The Star Tribune, February 12, 2016
Ann Rest and Cory Mason
Eight years ago, we each were involved in our respective state’s passing of the historic Great Lakes Compact. As tankers were moving into the Great Lakes to ship drinking water to China, and as climate change led to drier conditions across the continent, the region reacted in a rare moment of bipartisan regional solidarity to protect the Great Lakes. It required all eight states (Minnesota, Wisconsin, Michigan, Illinois, Indiana, Ohio, Pennsylvania and New York) to pass legislation to ban diversions of water outside the Great Lakes Basin.
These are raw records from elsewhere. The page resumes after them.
(* ===== verification/System.v ===== *)
(** * The system: reconcilers and dispatchers over one MongoDB store

    The processes of the application share nothing but the database.  Here any
    number of reconcilers and dispatcher workers run over the MongoDB store of
    [Mongo]; before every store operation, and while the API server, a provider,
    a clock or a notifier is asked, the rest of the system may interfere
    ([noise] and the [env] conditions), for instance other replicas of the same
    processes or the expiry of documents.  The guarantees of the outbox protocol
    then hold for what the processes of the program do. *)
From S2P Require Import Prelude GoBase Domain Rules Provider Decision Store.
From S2P Require Import Documents Driver Mongo Contract MongoRefinement Outbox.
From S2P Require Import Fingerprint Kube Dispatcher Reconciler.

Section System.
Context {W Obj : Type} `{Driver W} `{MapRange} (noise : W → W) (ctx_err : W → option string).

(** Some processes: a queued key is reconciled, or a dispatcher worker runs for
    some rounds. *)
Inductive process :=
  | reconciling (r : Reconciler W Obj) (key : ResourceKey)
  | dispatching (d : Dispatcher W) (rounds : nat).

Definition run (w : W) (p : process) : W :=
  match p with
  | reconciling r key => (Reconcile (H := noisy_incidents noise) r key w).2
  | dispatching d rounds => (workerLoop (H := noisy_outbox noise) ctx_err d rounds w).2
  end.

(** The world behaves: whatever changes the outbox while a process waits for
    the API server, a provider, its clock or a notifier, follows the
    protocol. *)
Definition behaves (p : process) : Prop :=
  match p with
  | reconciling r _ =>
      (∀ q request w x w', q = r_primary r ∨ r_fallback r = Some q →
         store_ok w → pv_Evaluate q request w = (x, w') → env w w') ∧
      (∀ key w x w', store_ok w → sv_resolve (r_services r) key w = (x, w') → env w w')
  | dispatching d _ =>
      (∀ w t w', store_ok w → dp_now d w = (t, w') → env w w') ∧
      (∀ name n e w x w', dp_notifiers d !! name = Some n →
         store_ok w → nf_Deliver n e w = (x, w') → env w w')
  end.

Hypothesis noise_env : ∀ w, store_ok w → env w (noise w).

Lemma run_env p w : behaves p → store_ok w → env w (run w p).
Proof.
  intros Hb Hok. destruct p as [r key|d rounds]; destruct Hb as [H1 H2]; simpl.
  - destruct (Reconcile (H := noisy_incidents noise) r key w) as [x w'] eqn:Hr.
    pose (shared_incidents noise noise_env) as Hshared.
    apply (Reconcile_env (SharedIncidents0 := Hshared) r) in Hr; [done..|done].
  - destruct (workerLoop (H := noisy_outbox noise) ctx_err d rounds w) as [x w'] eqn:Hl.
    pose (shared_outbox noise noise_env) as Hshared.
    apply (workerLoop_env (SharedOutbox0 := Hshared) ctx_err d) in Hl; done.
Qed.

Lemma runs_env ps w : Forall behaves ps → store_ok w → env w (fold_left run ps w).
Proof.
  intros Hb. revert w. induction Hb as [|p ps Hp _ IH]; intros w Hok; simpl; [by apply env_refl|].
  pose proof (run_env p w Hp Hok) as He. eapply env_trans; [done|]. apply IH. by destruct He.
Qed.

(** C1: the system never loses or corrupts a notification.  Start from a store
    whose outbox was filled by the program (for instance an empty one), run any
    reconcilers and dispatcher workers in any order, with interference at every
    store operation and outside call.  Then every delivery is well formed; and
    a notification that was in the outbox at an earlier moment is still there
    with the same message, or was delivered or failed for good in between. *)
Theorem system_never_loses before after w id d :
  store_ok w → reachable (v_outbox (view w)) → Forall behaves before → Forall behaves after →
  let w1 := fold_left run before w in
  let w2 := fold_left run after w1 in
  map_Forall (λ _ d, delivery_wf d) (v_outbox (view w2)) ∧
  (v_outbox (view w1) !! id = Some d →
   (∃ d', v_outbox (view w2) !! id = Some d' ∧ same_message d d' ∧ d_attempts d ≤ d_attempts d') ∨
   (∃ m d', rtc outbox_step (v_outbox (view w1)) m ∧ rtc outbox_step m (v_outbox (view w2)) ∧
            m !! id = Some d' ∧ same_message d d' ∧ final d')).
Proof.
  intros Hok Hr Hb1 Hb2 w1 w2.
  destruct (runs_env before w Hb1 Hok) as [Hok1 Hs1]. fold w1 in Hok1, Hs1.
  destruct (runs_env after w1 Hb2 Hok1) as [Hok2 Hs2]. fold w2 in Hok2, Hs2.
  assert (Hr1 : reachable (v_outbox (view w1))) by (unfold reachable in *; by etrans).
  assert (Hr2 : reachable (v_outbox (view w2)))
    by (unfold reachable in *; by etrans).
  split; [by apply reachable_wf|]. intros Hl. by apply outbox_keeps.
Qed.
End System.

(** ** Witness: an outage is reconciled, then a worker dispatches *)

Module SystemWitness.
#[local] Existing Instance Memory.memory_driver.
#[local] Existing Instance range_in_order.

Definition before : list (process (W := Database) (Obj := Snapshot)) :=
  [reconciling (Scenario.reconciler ReconcilerWitness.first) Scenario.key].
Definition after : list (process (W := Database) (Obj := Snapshot)) :=
  [dispatching DispatcherWitness.dispatcher 2].

Lemma before_behaves : Forall behaves before.
Proof.
  apply Forall_singleton. split; intros; apply unchanged_env.
  - by eapply ReconcilerWitness.provider_is_quiet.
  - by eapply ReconcilerWitness.resolver_is_quiet.
Qed.
Lemma after_behaves : Forall behaves after.
Proof.
  apply Forall_singleton. split; intros; apply unchanged_env.
  - by eapply DispatcherWitness.now_quiet.
  - by eapply DispatcherWitness.deliver_quiet.
Qed.
Lemma silence (w : Database) : store_ok w → env w w.
Proof. apply env_refl. Qed.
Lemma empty_reachable : reachable (v_outbox (view Scenario.empty)).
Proof. constructor. Qed.
End SystemWitness.

Lemma system_never_loses_witness :
  let _ := Memory.memory_driver in
  let w1 := fold_left (run (H0 := range_in_order) id DispatcherWitness.no_end)
    SystemWitness.before Scenario.empty in
  let w2 := fold_left (run (H0 := range_in_order) id DispatcherWitness.no_end)
    SystemWitness.after w1 in
  map_Forall (λ _ d, delivery_wf d) (v_outbox (view w2)).
Proof.
  intros D.
  exact (proj1 (system_never_loses (H0 := range_in_order) id DispatcherWitness.no_end
    SystemWitness.silence SystemWitness.before SystemWitness.after Scenario.empty "d1"
    OutboxWitness.pending Scenario.empty_ok SystemWitness.empty_reachable
    SystemWitness.before_behaves SystemWitness.after_behaves)).
Defined.
(* ===== verification/Notices.v ===== *)
(** * Notifications from the reconciler to the webhook

    The reconciler encodes a payload and stores it in the outbox, the
    dispatcher wraps it in an envelope, the webhook encodes the envelope: the
    three agree on the JSON they exchange. *)
From S2P Require Import Prelude GoBase Domain Sha256 Json JsonParse JsonDecode Schema Fingerprint Notifier Dispatcher Webhook Reconciler.

(** The value a payload encodes. *)
Definition payload_value (incidentID evaluationID : string) (status : IncidentStatus) (d : Decision)
    (s : Snapshot) : json :=
  JObject
    [("incident_id", JString incidentID); ("evaluation_id", JString evaluationID);
     ("status", JString status); ("severity", JString (dec_Severity d));
     ("action", JString (dec_Action d)); ("summary", JString (dec_Summary d));
     ("resource", source_json (sn_Source s)); ("rule_ids", strings (dec_RuleIDs d));
     ("reason_codes", strings (dec_ReasonCodes d)); ("observed_at", JTime (sn_ObservedAt s))].

Lemma bounded_string_field n k v : Forall (λ kv, bounded n kv.2) (string_field k v).
Proof. apply Forall_singleton, bounded_JString. Qed.
Lemma bounded_omitempty n k v : Forall (λ kv, bounded n kv.2) (string_omitempty k v).
Proof. unfold string_omitempty, field_if. destruct (negb _); [apply bounded_string_field|apply Forall_nil_2]. Qed.

Lemma bounded_owner o : bounded 1 (owner_json o).
Proof.
  apply bounded_fields. repeat (apply Forall_app_2);
    auto using bounded_string_field, bounded_omitempty.
Qed.
Lemma bounded_source s : bounded 2 (source_json s).
Proof.
  apply bounded_fields. repeat (apply Forall_app_2);
    try (apply bounded_string_field || apply bounded_omitempty).
  - unfold field_if. destruct (negb _); [apply Forall_singleton, bounded_JInt|apply Forall_nil_2].
  - unfold opt_field. destruct (src_Owner s); [|apply Forall_nil_2]. apply Forall_singleton, bounded_owner.
Qed.
Lemma bounded_payload i e status d s : bounded 3 (payload_value i e status d s).
Proof.
  pose proof (bounded_source (sn_Source s)).
  pose proof (λ l, bounded_mono 1 2 _ (bounded_strings l) ltac:(lia)).
  pose proof (λ v, bounded_JString 2 v).
  apply bounded_fields. repeat (apply Forall_cons_2; [cbn [snd]; first [done|apply H1]|]). apply Forall_nil_2.
Qed.

Lemma payload_valid i e status d s :
  parse_one (payload i e status d s) = Some (sanitize (payload_value i e status d s)) ∧
  json_valid (payload i e status d s) = true ∧ 0 < len (payload i e status d s).
Proof.
  destruct (bounded_payload i e status d s) as [Hw Hn].
  assert (Hp : parse_one (payload i e status d s) = Some (sanitize (payload_value i e status d s)))
    by (apply parse_print; [done|unfold max_nesting; lia]).
  split_and!; [done|by eapply parse_valid|]. unfold len.
  assert (Hempty : parse_one "" = None) by done.
  destruct (payload i e status d s) eqn:He; [congruence|simpl; lia].
Qed.

Lemma StableID_not_blank seed : blank (StableID seed) = false.
Proof.
  unfold StableID. pose proof (length_hex_encode (sha256 seed)) as Hl.
  assert (Hne : String.length (sha256 seed) ≠ 0%nat) by (by rewrite length_sha256).
  destruct (sha256 seed) as [|c r]; [done|]. cbn [hex_encode]. apply visible_not_blank.
  clear. destruct c as [[] [] [] [] [] [] [] []]; vm_compute; split; congruence.
Qed.

Section Notices.
Context {W Obj : Type} (r : Reconciler W Obj).

(** What the reconciler enqueues, the dispatcher and the webhook can send.
    The payload of every notification it creates is valid JSON that reads back
    as the decision it reports; with the identifiers of production the
    dispatcher builds an envelope around it unchanged, and the webhook encodes
    that envelope, so no notification is dropped as malformed. *)
Theorem notices_deliverable incident s evaluationID eventType d status now n clusterID at_ :
  sv_newID (r_services r) = StableID → eventType ∈ [eventOpened; eventUpdated; eventResolved] →
  blank clusterID = false → is_zero at_ = false → time_marshals at_ = true →
  n ∈ deliveries r incident s evaluationID eventType d status now →
  parse_one (nt_Payload n) = Some (sanitize (payload_value (inc_ID incident) evaluationID status d s)) ∧
  ∃ e body, NewEnvelope (nt_ID n) (nt_EventType n) clusterID at_ (nt_Payload n) = Ok e ∧
    env_Data e = nt_Payload n ∧ env_ID e = nt_ID n ∧ marshalEnvelope e = Some body.
Proof.
  intros Hid Het Hc Hz Ht. unfold deliveries. destruct (_ && _); [by intros ?%elem_of_nil|].
  rewrite list_elem_of_fmap. intros (destination & -> & _). cbn [nt_Payload nt_ID nt_EventType].
  destruct (payload_valid (inc_ID incident) evaluationID status d s) as (Hp & Hv & Hl).
  split; [done|]. unfold NewEnvelope.
  assert (Hb : blank eventType = false).
  { rewrite !elem_of_cons, elem_of_nil in Het. destruct Het as [->|[->|[->|[]]]]; by vm_compute. }
  rewrite Hid, StableID_not_blank, Hb, Hc, Hz, Hv. rewrite (proj2 (Z.eqb_neq _ 0)) by lia.
  eexists _, _. split; [done|]. split_and!; [done|done|]. unfold marshalEnvelope. cbn [env_Time env_Data].
  by rewrite Ht, Hv.
Qed.
End Notices.

(** ** Witness: the notification of the first outage of the scenario *)

Module NoticesWitness.
Definition snapshot : Snapshot := Scenario.deployment ∅ 0 (Scenario.noon - 500 * second).
Definition decision : Decision :=
  {| dec_Severity := SeverityCritical; dec_Action := ActionPage; dec_Summary := "<down>";
     dec_RuleIDs := ["workload-unavailable"]; dec_ReasonCodes := ["Unavailable"] |}.
Definition incident : Incident := newIncident (Scenario.reconciler None) snapshot Scenario.noon.
Definition notices : list Notification :=
  deliveries (Scenario.reconciler None) incident snapshot "e1" eventOpened decision IncidentOpen Scenario.noon.
Definition notice : Notification := {|
  nt_ID := StableID (join_nul ["delivery"; "e1"; "ops"; eventOpened]); nt_EvaluationID := "e1";
  nt_DestinationID := "ops"; nt_EventType := eventOpened; nt_Status := NotificationPending;
  nt_Attempts := 0; nt_NextAttemptAt := Scenario.noon;
  nt_Payload := payload (inc_ID incident) "e1" IncidentOpen decision snapshot |}.
End NoticesWitness.

Lemma notices_deliverable_witness :
  NoticesWitness.notice ∈ NoticesWitness.notices ∧
  ∃ e body, NewEnvelope (nt_ID NoticesWitness.notice) eventOpened "c1" Scenario.noon
      (nt_Payload NoticesWitness.notice) = Ok e ∧ marshalEnvelope e = Some body.
Proof.
  assert (Hin : NoticesWitness.notice ∈ NoticesWitness.notices) by apply list_elem_of_here.
  split; [exact Hin|].
  destruct (notices_deliverable (Scenario.reconciler None) NoticesWitness.incident NoticesWitness.snapshot "e1"
    eventOpened NoticesWitness.decision IncidentOpen Scenario.noon NoticesWitness.notice "c1" Scenario.noon
    eq_refl (list_elem_of_here _ _) ltac:(vm_compute; reflexivity) ltac:(vm_compute; reflexivity)
    ltac:(vm_compute; reflexivity) Hin) as [_ (e & body & He & _ & _ & Hm)].
  exists e, body. split; [exact He|exact Hm].
Defined.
Congress later ratified the interstate compact, and President George W. Bush signed it into law.
The compact does allow communities just outside the basin to apply for an exemption to the ban on diversions, if the community has no other reasonable alternatives and strict guidelines are met.
Waukesha, Wis., is the first community to test the compact’s ban on diversions (“Waukesha deserves a shot at Lake Michigan water,” Dec. 12). It will set a precedent for how future proposals to siphon Great Lakes water outside the basin are treated.
Getting this decision right is not just about Waukesha; it is about ensuring that the protections in the Great Lakes Compact will hold up. We are about to find out if the historic compact can live up to the promise of its protections.